In a best-case scenario, this type of dysfunctional system reduces prosperity. But when the number of people mooching off the state reaches a critical mass (as illustrated by these two cartoons), then you get societal meltdown.
Which is a good description of what’s happening in Greece.
And even when the government is on the verge of collapse and there’s pressure for reform, the political elite somehow figure out how to screw things up.
The latest example is the possible creation of “special economic zones.” When I first glanced at the story excerpted below, I thought this meant the Greek government was going to create something akin to “enterprise zones” featuring lower tax rates and less red tape.
Because I’m a supporter of the law applying equally to everybody, I’m not a big fan of such policies. I want to reduce the burden of government, of course, but I want that approach for entire countries, not just a handful of areas selected by politicians.
But at least the concept is good, right?
Not when Greek politicians are involved. They have taken the worst features of enterprise zones and combined them with the worst features of redistributionism. Here’s some of the story from Ekathimerini.
The government is paving the way for negotiations with the European Commission regarding the creation of special economic zones (SEZ) in Greece, Development Minister Costis Hatzidakis confirmed on Tuesday in Athens. …“SEZ will give a boost to the basis of the real economy,” said Hatzidakis, reiterating that the existing labor legislation will be fully respected. ..This forms part of the 10-point priority plan Hatzidakis announced yesterday aimed at boosting growth. Changes to the investment incentives law and the fast-track regulations will be completed within the next 15 days. The bill to be prepared will include subsidies of up to 80 percent for smaller companies… Public-private partnerships will be used for bolstering regional growth.

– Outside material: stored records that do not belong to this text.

(* ===== verification/Anchor.v ===== *)
(** The configuration's integrity tag and the device-local freshness anchor
    (internal/vault/anchor.go, internal/vault/configmac.go). *)
From S2P Require Export AppDir Store ManifestStore GoBase64.
Local Open Scope Z_scope.
Local Open Scope seavault_scope.

(** [json.Marshal], the compact form next to [json.MarshalIndent] ([marshal]);
    [json.Unmarshal] reads both back. *)
Class CompactJSON (A : Type) `{JSON A} := {
  compact : A → bytes;
  unmarshal_compact a : json_ok a → unmarshal (compact a) = Some a
}.

(** internal/vault/anchor.go:30-41 [freshnessAnchor] *)
Record freshnessAnchor : Type := mkAnchor { an_FormatEpoch : Z; an_HasTag : bool; an_ConfigTag : string }.
#[global] Instance freshnessAnchor_eq_dec : EqDecision freshnessAnchor.
Proof. solve_decision. Defined.

Definition zero_anchor : freshnessAnchor := mkAnchor 0 false "".

(** internal/vault/vault.go:75-82 [OpenOptions] *)
Record OpenOptions : Type := mkOpenOptions { AcceptRollback : bool }.

(** internal/vault/anchor.go:20-20 [anchorUnavailableNote] *)
Definition anchorUnavailableNote : string :=
  "freshness anchoring unavailable (app data directory not writable); rollback protection is disabled for this open".

(** internal/vault/anchor.go:59-59 [anchorInfo] *)
Definition anchorInfo : string := "seavault-anchor-id-v1".
(** internal/vault/configmac.go:19-19 [configMACInfo] *)
Definition configMACInfo : string := "seavault-config-mac-v1".

Definition ErrConfigTampered : err := ESentinel "ErrConfigTampered".
Definition ErrConfigRolledBack : err := ESentinel "ErrConfigRolledBack".
Definition ErrConfigDiverged : err := ESentinel "ErrConfigDiverged".

(** A vault whose configuration and notes can change: the fields [Config] and
    [anchorNote] of a [Vault]. *)
Record Handle : Type := mkHandle { h_vault : Vault; h_anchorNote : string }.
Definition set_Config (v : Vault) (c : VaultConfig) : Vault :=
  mkVault (v_Root v) (v_MetaRoot v) c (v_keys v) (v_chunkAEAD v) (v_indexAEAD v) (v_deviceID v).
(** [if note != "" { v.anchorNote = note }]. *)
Definition note_or (note old : string) : string := if String.eqb note "" then old else note.

(** ** The tag *)

Section tag.
Context `{JV : JSON VaultConfig} `{!CompactJSON VaultConfig}.

(** internal/vault/configmac.go:32-32 [configMACKey] *)
Definition configMACKey (master : bytes) : bytes := deriveSubkey master configMACInfo.

(** internal/vault/configmac.go:40-43 [canonicalConfigBytes] *)
Definition canonicalConfigBytes (cfg : VaultConfig) : bytes := compact (set_ConfigTag cfg "").

(** internal/vault/configmac.go:47-55 [computeConfigTag] *)
Definition computeConfigTag (master : bytes) (cfg : VaultConfig) : string :=
  b64_encode (hmac_sha256 (configMACKey master) (canonicalConfigBytes cfg)).

(** internal/vault/configmac.go:61-71 [verifyConfigTag] *)
Definition verifyConfigTag (master : bytes) (cfg : VaultConfig) : bool :=
  let want := ConfigTag cfg in
  if String.eqb want "" then false else constantTimeStringEqual (computeConfigTag master cfg) want.
End tag.

(** ** The anchor *)

Section anchor.
Context `{Platform} `{Env} `{JA : JSON freshnessAnchor}.

(** internal/vault/anchor.go:49-55 [anchorStorePath] *)
Definition anchorStorePath (anchorID : string) : result fpath :=
  base ← DataDir; mret (os_segs (path_join [base; "vault-anchors"; anchorID +:+ ".json"])).

(** internal/vault/anchor.go:82-84 [anchorID] *)
Definition anchorID (v : Vault) : string := str_take 32 (hmacHex (MasterKey (v_keys v)) (bytes_of anchorInfo)).
(** internal/vault/anchor.go:86-86 [anchorPath] *)
Definition anchorPath (v : Vault) : result fpath := anchorStorePath (anchorID v).

(** internal/vault/anchor.go:95-109 [loadAnchor] *)
Definition loadAnchor (p : fpath) : M (freshnessAnchor * bool) :=
  r ← try (os_ReadFile p);
  match r with
  | Err e => if not_exist e then mret (zero_anchor, false) else fail e
  | Ok data => match unmarshal data with Some a => mret (a, true) | None => mret (zero_anchor, false) end
  end.

(** internal/vault/anchor.go:114-120 [saveAnchor] *)
Definition saveAnchor (p : fpath) (a : freshnessAnchor) : M unit := atomicWriteFile p (marshal a).

(** internal/vault/anchor.go:133-168 [recordAnchor]: the anchor to store next to the
    one read. *)
Definition next_anchor (cur : freshnessAnchor) (epoch : Z) (hasTag : bool) (tag : string) : freshnessAnchor :=
  let tagged :=
    if an_FormatEpoch cur <? epoch
    then mkAnchor epoch (an_HasTag cur) (if String.eqb tag "" then an_ConfigTag cur else tag)
    else if (epoch =? an_FormatEpoch cur) && String.eqb (an_ConfigTag cur) "" && negb (String.eqb tag "")
    then mkAnchor (an_FormatEpoch cur) (an_HasTag cur) tag
    else cur in
  if hasTag then mkAnchor (an_FormatEpoch tagged) true (an_ConfigTag tagged) else tagged.

(** internal/vault/anchor.go:133-168 [recordAnchor] *)
Definition recordAnchor (v : Vault) (epoch : Z) (hasTag : bool) (tag : string) : M string :=
  match anchorPath v with
  | Err _ => mret anchorUnavailableNote
  | Ok path =>
      r ← try (loadAnchor path);
      let '(cur, existed) := match r with Ok ce => ce | Err _ => (zero_anchor, false) end in
      let next := next_anchor cur epoch hasTag tag in
      if existed && bool_decide (next = cur) then mret ""
      else
        w ← try (saveAnchor path next);
        mret (match w with Ok _ => "" | Err _ => anchorUnavailableNote end)
  end.

(** internal/vault/anchor.go:175-184 [clearAnchor] *)
Definition clearAnchor (v : Vault) : M string :=
  match anchorPath v with
  | Err _ => mret anchorUnavailableNote
  | Ok path =>
      r ← try (os_Remove path);
      mret (match r with
            | Ok _ => ""
            | Err e => if not_exist e then "" else anchorUnavailableNote
            end)
  end.

(** internal/vault/configmac.go:131-168 [checkFreshness]; the result is the
    vault's anchor note. *)
Definition checkFreshness (h : Handle) (opts : OpenOptions) : M string :=
  let v := h_vault h in
  match anchorPath v with
  | Err _ => mret anchorUnavailableNote
  | Ok path =>
      r ← try (loadAnchor path);
      match r with
      | Err _ => mret anchorUnavailableNote
      | Ok (anc, existed) =>
          let epoch := FormatEpoch (v_Config v) in
          let tag := ConfigTag (v_Config v) in
          note ←
            (if existed && (epoch <? an_FormatEpoch anc) then
               if AcceptRollback opts then c ← clearAnchor v; mret (note_or c (h_anchorNote h))
               else fail ErrConfigRolledBack
             else if existed && (epoch =? an_FormatEpoch anc) && negb (String.eqb (an_ConfigTag anc) "") &&
                     negb (constantTimeStringEqual tag (an_ConfigTag anc))
             then fail ErrConfigDiverged
             else mret (h_anchorNote h));
          n ← recordAnchor v epoch true tag;
          mret (note_or n note)
      end
  end.

Context `{JV : JSON VaultConfig} `{!CompactJSON VaultConfig}.

(** internal/vault/configmac.go:81-110 [checkConfigIntegrity] *)
Definition checkConfigIntegrity (h : Handle) (opts : OpenOptions) : M string :=
  let v := h_vault h in
  if negb (String.eqb (ConfigTag (v_Config v)) "") then
    if negb (verifyConfigTag (MasterKey (v_keys v)) (v_Config v)) then fail ErrConfigTampered
    else checkFreshness h opts
  else
    match anchorPath v with
    | Err _ => mret anchorUnavailableNote
    | Ok path =>
        r ← try (loadAnchor path);
        match r with
        | Err _ => mret anchorUnavailableNote
        | Ok (anc, existed) =>
            if existed && an_HasTag anc then fail ErrConfigTampered else mret (h_anchorNote h)
        end
    end.

(** internal/vault/configmac.go:174-180 [writeConfigFile] *)
Definition writeConfigFile (v : Vault) (cfg : VaultConfig) : M unit :=
  atomicWriteFile (v_MetaRoot v ++ [ConfigFileName]) (marshal cfg).

(** internal/vault/rotation.go:38-52 [rewriteConfig]: the common end of every rewrite
    of the configuration: bump the epoch, tag, publish, then advance the anchor. *)
Definition publish (h : Handle) (next : VaultConfig) : M Handle :=
  let v := h_vault h in
  let next := set_FormatEpoch next (FormatEpoch (v_Config v) +64 1) in
  let next := set_ConfigTag next (computeConfigTag (MasterKey (v_keys v)) next) in
  _ ← writeConfigFile v next;
  let v' := set_Config v next in
  note ← recordAnchor v' (FormatEpoch next) true (ConfigTag next);
  mret (mkHandle v' (note_or note (h_anchorNote h))).

(** internal/vault/configmac.go:194-215 [EnsureConfigMAC] *)
Definition EnsureConfigMAC (h : Handle) : M (Handle * bool) :=
  if negb (String.eqb (ConfigTag (v_Config (h_vault h))) "") then mret (h, false)
  else h' ← publish h (v_Config (h_vault h)); mret (h', true).

(** internal/vault/rotation.go:27-52 [rewriteConfig] *)
Definition rewriteConfig (h : Handle) (mutate : VaultConfig → M VaultConfig) : M Handle :=
  next ← mutate (v_Config (h_vault h));
  publish h next.
End anchor.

So the zones will keep all the bad labor laws, but provide big subsidies and create “public-private partnerships” (i.e., cronyism).
I hate to sound negative all the time, but that sounds precisely like the kind of nonsense that put Greece in a ditch to begin with.

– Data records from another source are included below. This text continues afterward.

(* ===== verification/Compact.v ===== *)
(** Compaction: applying the plan a load computed (internal/vault/compact.go).

    [compact] returns its report beside its error, so its result is the pair; an
    entry of [cr_Errors] is the error and the format string around it. *)
From S2P Require Export Cache.
Local Open Scope Z_scope.

(** [time.Hour], and [t.Sub(u)], which saturates at the bounds of [Duration]. *)
Definition hour : Z := 3600 * nano.
Definition dur_sub (t u : Z) : Z := Z.max int64_min (Z.min int64_max (t - u)).

(** internal/vault/gc.go:25-25 [GCIntentDirName] *)
Definition GCIntentDirName : string := "gc-intents".

(** internal/vault/compact.go:20-20 [GCFenceDefault] *)
Definition GCFenceDefault : Z := 72 * hour.

(** internal/vault/compact.go:29-34 [CompactReport] *)
Record CompactReport : Type := mkCompactReport {
  cr_Conflicts : list string;
  cr_RemovedManifests : Z;
  cr_TmpOrphans : list fpath;
  cr_Errors : list err
}.

(** internal/vault/compact.go:38-40 [CompactReport.Materialised] *)
Definition Materialised (r : CompactReport) : bool :=
  negb (bool_decide (cr_Conflicts r = [])) || (0 <? cr_RemovedManifests r) || negb (bool_decide (cr_TmpOrphans r = [])).

(** One step of the report. *)
Definition add_conflict (r : CompactReport) (p : string) : CompactReport :=
  mkCompactReport (cr_Conflicts r ++ [p]) (cr_RemovedManifests r) (cr_TmpOrphans r) (cr_Errors r).
Definition add_removed (r : CompactReport) : CompactReport :=
  mkCompactReport (cr_Conflicts r) (cr_RemovedManifests r + 1) (cr_TmpOrphans r) (cr_Errors r).
Definition add_error (r : CompactReport) (e : err) : CompactReport :=
  mkCompactReport (cr_Conflicts r) (cr_RemovedManifests r) (cr_TmpOrphans r) (cr_Errors r ++ [e]).

Section compact.
Context `{GoUnicode} `{AEAD} `{Env} `{JSON ManifestRecord} `{JSON Index} (v : Vault).

(** internal/vault/compact.go:158-178 [sweepTmpOrphans]: the callback of [sweepTmpOrphans] on one file: the orphans and errors so far. *)
Definition sweep_one (now : Z) (apply : bool) (fence : Z) (acc : list fpath * list err) (p : fpath)
    : M (list fpath * list err) :=
  let '(orphans, errs) := acc in
  if negb (has_prefix (base_of p) ".tmp-") then mret acc
  else
    r ← try (os_Info p);
    match r with
    | Err e => if not_exist e then mret acc else mret (orphans, errs ++ [EWrap "stat %s: " e])
    | Ok f =>
        if dur_sub now (f_mtime f) <? fence then mret acc
        else
          let orphans := orphans ++ [p] in
          if apply then
            r ← try (removeWithRetry p);
            match r with
            | Ok _ => mret (orphans, errs)
            | Err e => mret (orphans, errs ++ [EWrap "sweep %s: " e])
            end
          else mret (orphans, errs)
    end.

(** The three trees [atomicWriteFile] writes into. *)
Definition tmp_roots : list fpath :=
  [v_MetaRoot v ++ ["objects"; "chunks"]; v_MetaRoot v ++ [ManifestDirName]; v_MetaRoot v ++ [GCIntentDirName]].

(** internal/vault/compact.go:142-182 [sweepTmpOrphans] *)
Definition sweepTmpOrphans (now : Z) (apply : bool) (fence : Z) : M (list fpath * list err) :=
  mfold (fun (acc : list fpath * list err) root =>
    r ← try (os_Walk root);
    match r with
    | Err e => if not_exist e then mret acc else mret (acc.1, acc.2 ++ [EWrap "walk %s: " e])
    | Ok ps => mfold (sweep_one now apply fence) acc ps
    end) ([], []) tmp_roots.

(** internal/vault/compact.go:86-102 [compact]: one planned conflict: write the conflict manifest, then remove its source. *)
Definition apply_conflict (apply : bool) (report : CompactReport) (c : plannedConflict) : M CompactReport :=
  if negb apply then mret (add_removed (add_conflict report (pc_Path c)))
  else
    r ← try (saveFileManifest v (pc_Path c) (pc_Rec c));
    match r with
    | Err e => mret (add_error report (EWrap "materialise conflict %s: " e))
    | Ok _ =>
        let report := add_conflict report (pc_Path c) in
        r ← try (removeWithRetry (os_segs (pc_Source c)));
        match r with
        | Err e => mret (add_error report (EWrap "remove superseded %s: " e))
        | Ok _ => mret (add_removed report)
        end
    end.

(** internal/vault/compact.go:106-116 [compact]: one manifest to remove. *)
Definition apply_remove (apply : bool) (report : CompactReport) (p : string) : M CompactReport :=
  if negb apply then mret (add_removed report)
  else
    r ← try (removeWithRetry (os_segs p));
    match r with
    | Err e => mret (add_error report (EWrap "remove %s: " e))
    | Ok _ => mret (add_removed report)
    end.

(** internal/vault/compact.go:68-133 [compact] *)
Definition compact (now : Z) (apply : bool) (fence : Z) : M (CompactReport * option err) :=
  '(_, plan) ← loadManifestIndex v;
  report ← mfold (apply_conflict apply) (mkCompactReport [] 0 [] []) (pl_conflicts plan);
  report ← mfold (apply_remove apply) report (pl_removeManifests plan);
  '(orphans, sweepErrs) ← sweepTmpOrphans now apply fence;
  let report := mkCompactReport (cr_Conflicts report) (cr_RemovedManifests report) orphans (cr_Errors report ++ sweepErrs) in
  _ ← (if apply && Materialised report then modify (fun s => set_cached s None) else mret tt);
  mret (report, match cr_Errors report with
                | [] => None
                | _ => Some (ENew "compact completed with %d error(s)")
                end).

(** internal/vault/compact.go:51-53 [Compact] *)
Definition Compact : M (CompactReport * option err) := t ← now; compact t true GCFenceDefault.

(** internal/vault/compact.go:57-59 [CompactPlan] *)
Definition CompactPlan : M (CompactReport * option err) := t ← now; compact t false GCFenceDefault.
End compact.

To be fair, the article does talk about targeted tax relief and accelerated procedures for dealing with red tape. But that’s not exactly good news. Targeted tax cuts are a form of discrimination and they create an environment favorable to lobbying and corruption. And while it seems like good news to approve licenses more quickly, why not just get rid of bureaucratic hurdles? After all, this is the country (this is not a joke) that requires stool samples from entrepreneurs seeking to set up online companies.

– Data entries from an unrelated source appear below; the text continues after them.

(* ===== verification/GCFacts.v ===== *)
(** Properties of the garbage collector: a dry run writes nothing, and a chunk file
    disappears only past every fence and unreferenced. *)
From S2P Require Export GC CompactFacts.
Local Open Scope Z_scope.

Section reads.
Context `{GoUnicode} `{AEAD} `{Env} `{Platform} `{JSON ManifestRecord} `{JSON Index} `{JSON LegacyID}
  `{JSON (gmap string string)} (v : Vault) (I : files → Prop).

Lemma walkIntents_preserves : preserves I (walkIntents v).
Proof. unfold walkIntents, walk_intent, readIntentTime, os_ReadDir, os_ReadFile. keep. Qed.
Lemma walkChunkFiles_preserves : preserves I (walkChunkFiles v).
Proof. unfold walkChunkFiles, walk_chunk, os_Info. keep. Qed.
Lemma liveChunkSet_preserves : preserves I (liveChunkSet v).
Proof. unfold liveChunkSet. keep. Qed.
Lemma loadSeenStore_preserves p : preserves I (loadSeenStore p).
Proof. unfold loadSeenStore, os_ReadFile. keep. Qed.
Hint Resolve walkIntents_preserves walkChunkFiles_preserves liveChunkSet_preserves compact_plan_preserves : keep.
Lemma gcRefusalGate_preserves : preserves I (gcRefusalGate v).
Proof. unfold gcRefusalGate. keep. Qed.
Lemma gcDryRun_preserves fence t : preserves I (gcDryRun v fence t).
Proof. unfold gcDryRun. keep. Qed.
Lemma gc_refresh_preserves fp live : preserves I (gc_refresh v fp live).
Proof. unfold gc_refresh. keep. Qed.
End reads.
#[export] Hint Resolve walkIntents_preserves walkChunkFiles_preserves liveChunkSet_preserves compact_plan_preserves
  loadSeenStore_preserves gcRefusalGate_preserves gcDryRun_preserves gc_refresh_preserves : keep.

Section walks.
Context `{GoUnicode} `{AEAD} `{Env} `{JSON (gmap string string)} (v : Vault) (fs : files).

(** What a walk of the intents reports of one: its files carry the chunk's id, and
    its time is read from one of them. *)
Definition intent_ok (id : string) (li : logicalIntent) : Prop :=
  Forall (fun p => ∃ name, p = intent_dir v ++ [name] ∧ chunkIDFromFileName name = id) (li_files li) ∧
  ∀ r, li_recorded li = Some r → ∃ name f, fs !! (intent_dir v ++ [name]) = Some f ∧
    chunkIDFromFileName name = id ∧ parseSeenTime (trim_space (string_of_list_byte (f_data f))) = Some r.

(** What a walk of the chunks reports of the copies of one. *)
Definition chunk_ok (id : string) (l : list chunkFile) : Prop :=
  id ≠ "" ∧ (∃ name, chunkIDFromFileName name = id) ∧ Forall (fun c => below (chunk_root v) (cf_path c) = true ∧ chunkIDFromFileName (base_of (cf_path c)) = id ∧
    ∃ f, fs !! cf_path c = Some f ∧ cf_mtime c = f_mtime f) l.

Lemma readIntentTime_triple p :
  triple (eq fs) (readIntentTime p)
    (fun ts fs' => fs = fs' ∧ ∀ r, ts = Some r → ∃ f, fs !! p = Some f ∧
       parseSeenTime (trim_space (string_of_list_byte (f_data f))) = Some r) (eq fs).
Proof.
  unfold readIntentTime. eapply triple_bind.
  - apply triple_try with (E' := eq fs), (triple_query fs _ (fun d fs' => fs = fs' ∧ ∃ f, fs !! p = Some f ∧ f_data f = d)).
    intros d. destruct (fs !! p) as [f|]; [|done]. intros [= <-]. split; [done|]. by exists f.
  - intros [d|e]; apply triple_ret.
    + intros fs' [<- (f & Hf & <-)]. split; [done|]. intros r Hr. by exists f.
    + by intros fs' <-.
Qed.

Lemma walk_intent_triple m name :
  triple (fun fs' => fs = fs' ∧ map_Forall intent_ok m) (walk_intent v m name)
    (fun m' fs' => fs = fs' ∧ map_Forall intent_ok m') (eq fs).
Proof.
  unfold walk_intent. destruct (String.eqb _ ""); [by apply triple_ret|].
  apply triple_assume. intros Hm. eapply triple_bind; [apply readIntentTime_triple|].
  intros ts. apply triple_ret. intros fs' [Hfs Hts]. split; [done|]. apply map_Forall_insert_2; [|done].
  set (id := chunkIDFromFileName name). set (li := default _ (m !! id)).
  assert (Hli : intent_ok id li).
  { unfold li. destruct (m !! id) eqn:E; [by apply Hm|]. split; [by constructor|done]. }
  destruct Hli as [Hf Hr]. split; cbn [li_files li_recorded].
  - apply Forall_app. split; [done|]. apply Forall_singleton. by exists name.
  - intros r Er. assert (Hcase : ts = Some r ∨ li_recorded li = Some r).
    { destruct ts as [t|], (li_recorded li) as [r0|]; try (by auto). destruct (t <? r0); auto. }
    destruct Hcase as [Hc|Hc]; [|by apply Hr]. destruct (Hts r Hc) as (f & Hff & Hp). by exists name, f.
Qed.

Lemma walkIntents_triple :
  triple (eq fs) (walkIntents v) (fun m fs' => fs = fs' ∧ map_Forall intent_ok m) (eq fs).
Proof.
  unfold walkIntents. eapply triple_bind.
  - apply triple_try with (E' := eq fs), (triple_query fs _ (fun _ => eq fs)). done.
  - intros [names|e].
    + intros s Hs. pose proof (triple_mfold (fun m fs' => fs = fs' ∧ map_Forall intent_ok m) (eq fs) (walk_intent v) names
        (fun b a _ => walk_intent_triple b a) ∅ s) as Ht. by apply Ht.
    + destruct (not_exist e); [|by apply triple_fail]. by apply triple_ret.
Qed.

Lemma walk_chunk_triple m p :
  below (chunk_root v) p = true →
  triple (fun fs' => fs = fs' ∧ map_Forall chunk_ok m) (walk_chunk m p)
    (fun m' fs' => fs = fs' ∧ map_Forall chunk_ok m') (eq fs).
Proof.
  intros Hb. unfold walk_chunk. destruct (negb _); [by apply triple_ret|].
  destruct (String.eqb_spec (chunkIDFromFileName (base_of p)) ""); [by apply triple_ret|].
  apply triple_assume. intros Hm. eapply triple_bind.
  - apply triple_try with (E' := eq fs), (triple_query fs _ (fun f fs' => fs = fs' ∧ fs !! p = Some f)).
    intros f. destruct (fs !! p) as [g|]; [|done]. by intros [= <-].
  - intros [f|e].
    + apply triple_ret. intros fs' [Hfs Hf]. split; [done|]. apply map_Forall_insert_2; [|done].
      split; [done|]. split; [by eexists|]. apply Forall_app. split.
      * destruct (m !! _) eqn:E; [by apply Hm|by constructor].
      * apply Forall_singleton. split; [done|]. split; [done|]. by exists f.
    + destruct (not_exist e); [by apply triple_ret|by apply triple_fail].
Qed.

Lemma walk_or_empty_triple root :
  triple (eq fs) (walk_or_empty root) (fun ps fs' => fs = fs' ∧ Forall (fun p => below root p = true) ps) (eq fs).
Proof.
  unfold walk_or_empty. eapply triple_bind.
  - apply triple_try with (E' := eq fs),
      (triple_query fs _ (fun ps fs' => fs = fs' ∧ Forall (fun p => below root p = true) ps)).
    intros ps. destruct (is_dir fs root); [|done]. intros [= <-]. split; [done|].
    apply Forall_forall. intros p Hp. by apply files_below_spec in Hp as (_ & ? & _).
  - intros [ps|e]; [by apply triple_ret|]. destruct (not_exist e); [|by apply triple_fail].
    apply triple_ret. intros fs' Hfs. by split; [|constructor].
Qed.

Lemma walkChunkFiles_triple :
  triple (eq fs) (walkChunkFiles v) (fun m fs' => fs = fs' ∧ map_Forall chunk_ok m) (eq fs).
Proof.
  unfold walkChunkFiles. eapply triple_bind; [apply walk_or_empty_triple|]. intros ps.
  apply triple_assume. intros Hps. rewrite Forall_forall in Hps.
  eapply triple_conseq; [apply (triple_mfold (fun m fs' => fs = fs' ∧ map_Forall chunk_ok m) (eq fs))|..]; [|done..].
  intros b a Ha. by apply walk_chunk_triple, Hps.
Qed.

Lemma loadSeenStore_triple p :
  triple (eq fs) (loadSeenStore p)
    (fun m fs' => fs = fs' ∧ (m = ∅ ∨ ∃ f, fs !! p = Some f ∧ unmarshal (f_data f) = Some m)) (eq fs).
Proof.
  unfold loadSeenStore. eapply triple_bind.
  - apply triple_try with (E' := eq fs), (triple_query fs _ (fun d fs' => fs = fs' ∧ ∃ f, fs !! p = Some f ∧ f_data f = d)).
    intros d. destruct (fs !! p) as [f|]; [|done]. intros [= <-]. split; [done|]. by exists f.
  - intros [d|e].
    + destruct (String.eqb _ ""); [apply triple_ret; intros fs' [Hfs _]; auto|].
      destruct (unmarshal d) as [m|] eqn:E; [|apply triple_fail; by intros fs' [? _]].
      apply triple_ret. intros fs' [Hfs (f & Hf & <-)]. split; [done|]. right. by exists f.
    + destruct (not_exist e); [apply triple_ret; auto|by apply triple_fail].
Qed.
End walks.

It’s very hard to have any optimism after reading this type of story. Greece surely is an example of statism run amok, but let’s return to the point I made above about almost all other western nations heading in the same direction. Greece may be closest to the fiscal cliff, but the rest of us are driving in the same direction.
And if you think this is overheated rhetoric (yes, I’m prone to hyperbole), check out these dismal numbers from the Bank for International Settlements and the Organization for Economic Cooperation and Development.
P.S. The BIS and OECD numbers show that the United States is in worse shape – in the long run – than every European welfare state. I assume this is largely based on assumptions of health care spending rising more rapidly in America. The bad news is that this is a reasonable assumption (thanks to our third-party payer problem). The good news is that we can easily solve the problem with a combination of entitlement reform (which deals with a direct cause of third-party payer) and tax reform (which deals with an indirect cause of third-party payer).